- Opening Delimiter -
Lemma filter_get (keys : list string) (l : list (string * value)) (k : string) :
  assoc_get (List.filter (kept keys) l) k
  = if bool_decide (k ∈ keys) then None else assoc_get l k.
Proof.
  induction l as [|[k0 x0] l IH]; simpl.
  - destruct (bool_decide (k ∈ keys)); reflexivity.
  - unfold kept at 1. simpl.
    destruct (decide (k0 ∈ keys)) as [Hin|Hnot].
    + rewrite (bool_decide_eq_true_2 _ Hin). simpl. rewrite IH.
      destruct (String.eqb_spec k0 k) as [->|Hne]; [|reflexivity].
      rewrite (bool_decide_eq_true_2 _ Hin). reflexivity.
    + rewrite (bool_decide_eq_false_2 _ Hnot). simpl. rewrite IH.
      destruct (String.eqb_spec k0 k) as [->|Hne]; [|reflexivity].
      rewrite (bool_decide_eq_false_2 _ Hnot). reflexivity.
Qed.

Lemma not_in_existsb (k : string) (ks : list string) :
  ~ In k ks -> existsb (String.eqb k) ks = false.
Proof.
  intros Hnot. destruct (existsb (String.eqb k) ks) eqn:E; [|reflexivity].
  apply existsb_exists in E as (k' & Hin & Heq). apply String.eqb_eq in Heq. subst k'.
  contradiction.
Qed.

Lemma names_only_filter (p : string * value -> bool) (l : list (string * value)) :
  names_only (map fst l) = true -> names_only (map fst (List.filter p l)) = true.
Proof.
  induction l as [|[k x] l IH]; simpl; intros H; [reflexivity|].
  destruct (array_index k) eqn:Hi; [discriminate|].
  apply andb_true_iff in H as [Hk Hl]. apply negb_true_iff in Hk.
  destruct (p (k, x)); simpl; [|auto].
  rewrite Hi, (IH Hl), andb_true_r. apply negb_true_iff. apply not_in_existsb.
  intros Hin. apply (RoundTrip.existsb_eqb_false _ _ Hk). eapply filter_keys. exact Hin.
Qed.

Lemma names_only_ordered (ks : list string) (lo : option N) :
  names_only ks = true -> ordered_from lo ks = true.
Proof.
  destruct ks as [|k ks]; [reflexivity|]. intros H. simpl in *.
  destruct (array_index k); [discriminate|exact H].
Qed.

Lemma ordered_from_weaken (ks : list string) (i : N) (lo : option N) :
  ordered_from (Some i) ks = true ->
  match lo with Some l => (l < i)%N | None => True end ->
  ordered_from lo ks = true.
Proof.
  destruct ks as [|k ks]; [reflexivity|]. simpl.
  destruct (array_index k) as [j|]; [|auto].
  intros H Hlo. apply andb_true_iff in H as [Hij Hrest]. apply N.ltb_lt in Hij.
  rewrite Hrest, andb_true_r. destruct lo as [l|]; [|reflexivity].
  apply N.ltb_lt. lia.
Qed.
- Closing Delimiter -
* [Work to be completed]:
Extract, exactly, the lines above that begin at the line containing "rewrite (bool_decide_eq_false_2 _ Hnot). reflexivity." and end at the final line of the records; add no other text.

* [Expected output]:
      rewrite (bool_decide_eq_false_2 _ Hnot). reflexivity.
Qed.

Lemma not_in_existsb (k : string) (ks : list string) :
  ~ In k ks -> existsb (String.eqb k) ks = false.
Proof.
  intros Hnot. destruct (existsb (String.eqb k) ks) eqn:E; [|reflexivity].
  apply existsb_exists in E as (k' & Hin & Heq). apply String.eqb_eq in Heq. subst k'.
  contradiction.
Qed.

Lemma names_only_filter (p : string * value -> bool) (l : list (string * value)) :
  names_only (map fst l) = true -> names_only (map fst (List.filter p l)) = true.
Proof.
  induction l as [|[k x] l IH]; simpl; intros H; [reflexivity|].
  destruct (array_index k) eqn:Hi; [discriminate|].
  apply andb_true_iff in H as [Hk Hl]. apply negb_true_iff in Hk.
  destruct (p (k, x)); simpl; [|auto].
  rewrite Hi, (IH Hl), andb_true_r. apply negb_true_iff. apply not_in_existsb.
  intros Hin. apply (RoundTrip.existsb_eqb_false _ _ Hk). eapply filter_keys. exact Hin.
Qed.

Lemma names_only_ordered (ks : list string) (lo : option N) :
  names_only ks = true -> ordered_from lo ks = true.
Proof.
  destruct ks as [|k ks]; [reflexivity|]. intros H. simpl in *.
  destruct (array_index k); [discriminate|exact H].
Qed.

Lemma ordered_from_weaken (ks : list string) (i : N) (lo : option N) :
  ordered_from (Some i) ks = true ->
  match lo with Some l => (l < i)%N | None => True end ->
  ordered_from lo ks = true.
Proof.
  destruct ks as [|k ks]; [reflexivity|]. simpl.
  destruct (array_index k) as [j|]; [|auto].
  intros H Hlo. apply andb_true_iff in H as [Hij Hrest]. apply N.ltb_lt in Hij.
  rewrite Hrest, andb_true_r. destruct lo as [l|]; [|reflexivity].
  apply N.ltb_lt. lia.
Qed.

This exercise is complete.